Jundiaí

Chuva sem trégua castiga bairros que ficam alagados em Jundiaí

VERÃO Todo início de ano é marcado pelas chuvas que, para alguns é bem-vinda, mas para outros traz o receio da inundação e das perdas


DANIEL TEGON POLLI
Vanessa Timóteo teme, a cada chuva, uma tragédia em sua residência
Crédito: DANIEL TEGON POLLI

Em Jundiaí, em dois dias de chuvas intensas quem sofreu foram os moradores de alguns bairros, em especial do vetor Oeste, como o Jardim Novo Horizonte. O acúmulo de água foi de 158 mm da chuva nos últimos dias.

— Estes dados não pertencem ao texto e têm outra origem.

Definition first_compute (c : KVRecoveryComputeContext) (timestamp_ns : Z) : Run unit :=
  rescue
    (built (ensure (is_some_b (ki_recovery_epoch (cc_identity c))
                    && is_compute_kind (cc_compute_kind c))
              (ValueError "invalid first-compute sidecar")) ;;
     built (ensure (_EVENT_ID (cc_base_phase_start_event_id c))
              (ValueError "base_phase_start_event_id must be a canonical base event ID")) ;;
     _ <- write_row "recovery_event" timestamp_ns (first_compute_fields c) ;
     tret tt)
    (lose "recovery_event" (if _is_uint64 timestamp_ns then Some timestamp_ns else None)).

Definition worker_close (open_attempts : list TransferAttempt) (evidence_disabled : bool)
    : Run unit :=
  when_open ;;
  update set_wk_closed ;;
  for_each (λ _, lose "transfer_event" None) open_attempts ;;
  complete <- ask ew_evidence_complete ;
  (if evidence_disabled && complete then lose "recovery_event" None else tret tt) ;;
  update (set_pending ∅).

Definition close_for_worker_failure (evidence_disabled : bool) : Run unit :=
  _ <- attempt (worker_close [] evidence_disabled) ;
  close_hooks.
End worker.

Segundo a Defesa Civil, ao todo 30 famílias na região foram atingidas pelas chuvas dos últimos dias na região, sendo que 20 tiveram perdas de móveis e outros bens e precisaram ser atendidas com cestas básicas, material de limpeza, colchões, cobertores e toalhas.

Muitos moradores do bairro, em especial da rua 8, uma da principais, tiveram que subir móveis diante o acúmulo de água que entrava nas casas. A moradora Vanessa Timóteo conta que a cada chuva surge o medo dos alagamentos.

"Chegando a chuva, eu tenho medo. Só neste ano é a segunda vez que entra água em casa. Aqui na rua alaga pelo menos um trecho de uns 100 metros. Desce água do Residencial Jundiaí pela vielas e inunda a rua na altura da canela. Entra água em casa, estraga carro que está na rua", relata.

Ela diz que os moradores, infelizmente, se acostumaram com a situação. "Tenho que colocar cadeira em cima da cama para não estragar. Já perdi móveis, colchão, minha máquina de lavar estragou. Teve uma vez que troquei os meus móveis do banheiro e choveu logo em seguida, perdi tudo, a água subiu pelo ralo e inundou o banheiro. Acho que se abrisse uma boca de lobo maior, dava conta de escorrer a água", conta Vanessa.

Ela teme perder até o portão quando chove forte. "Minha casa é dois cômodos e, se enche, não tenho nem para onde fugir, só para a rua."

Também moradora do Novo Horizonte, Josete Vicente Inácio conta que no terreno onde mora e também cria alguns animais não há mais inundações, apenas grandes poças que se formam no quintal.

"Quando chove assim a gente já vai virando as coisas para não ter perigo de dengue. Não deixo juntar água nos cacos. Tem problema que a gente mesmo pode evitar".

VOLUME

O Rio Acima também foi bastante afetado e as equipes da Defesa Civil informaram que a região afetada não possuía casas no entorno, apenas terrenos com vegetação, e a água também foi escoada.

O órgão informou que as equipes removeram lixo acumulado nas galerias da estrada municipal do Varjão. O total retirado é o equivalente para encher três caminhões de dejetos. Nesta quarta-feira (13) também foram realizados o hidrojateamento e inspeção das galerias, para verificação de eventuais necessidades de reparos e ampliações.

As equipes da Assistência e Desenvolvimento Social (UGADS) informam que estão em visita na região do Vetor Oeste para a verificação das necessidades.

A Defesa Civil pode ser contatada pelos telefones 199 ou 4586-0666 e orienta que em caso de fortes chuvas, ventos e descargas elétricas, as pessoas evitem sair de casa, desliguem aparelhos eletrônicos das tomadas e se estiverem no trânsito ou na rua busquem abrigo em locais seguros.

Segundo o Climatempo, site especializado em previsão do tempo, até amanhã (15) a chuvas de final de tarde continuam em todo o estado.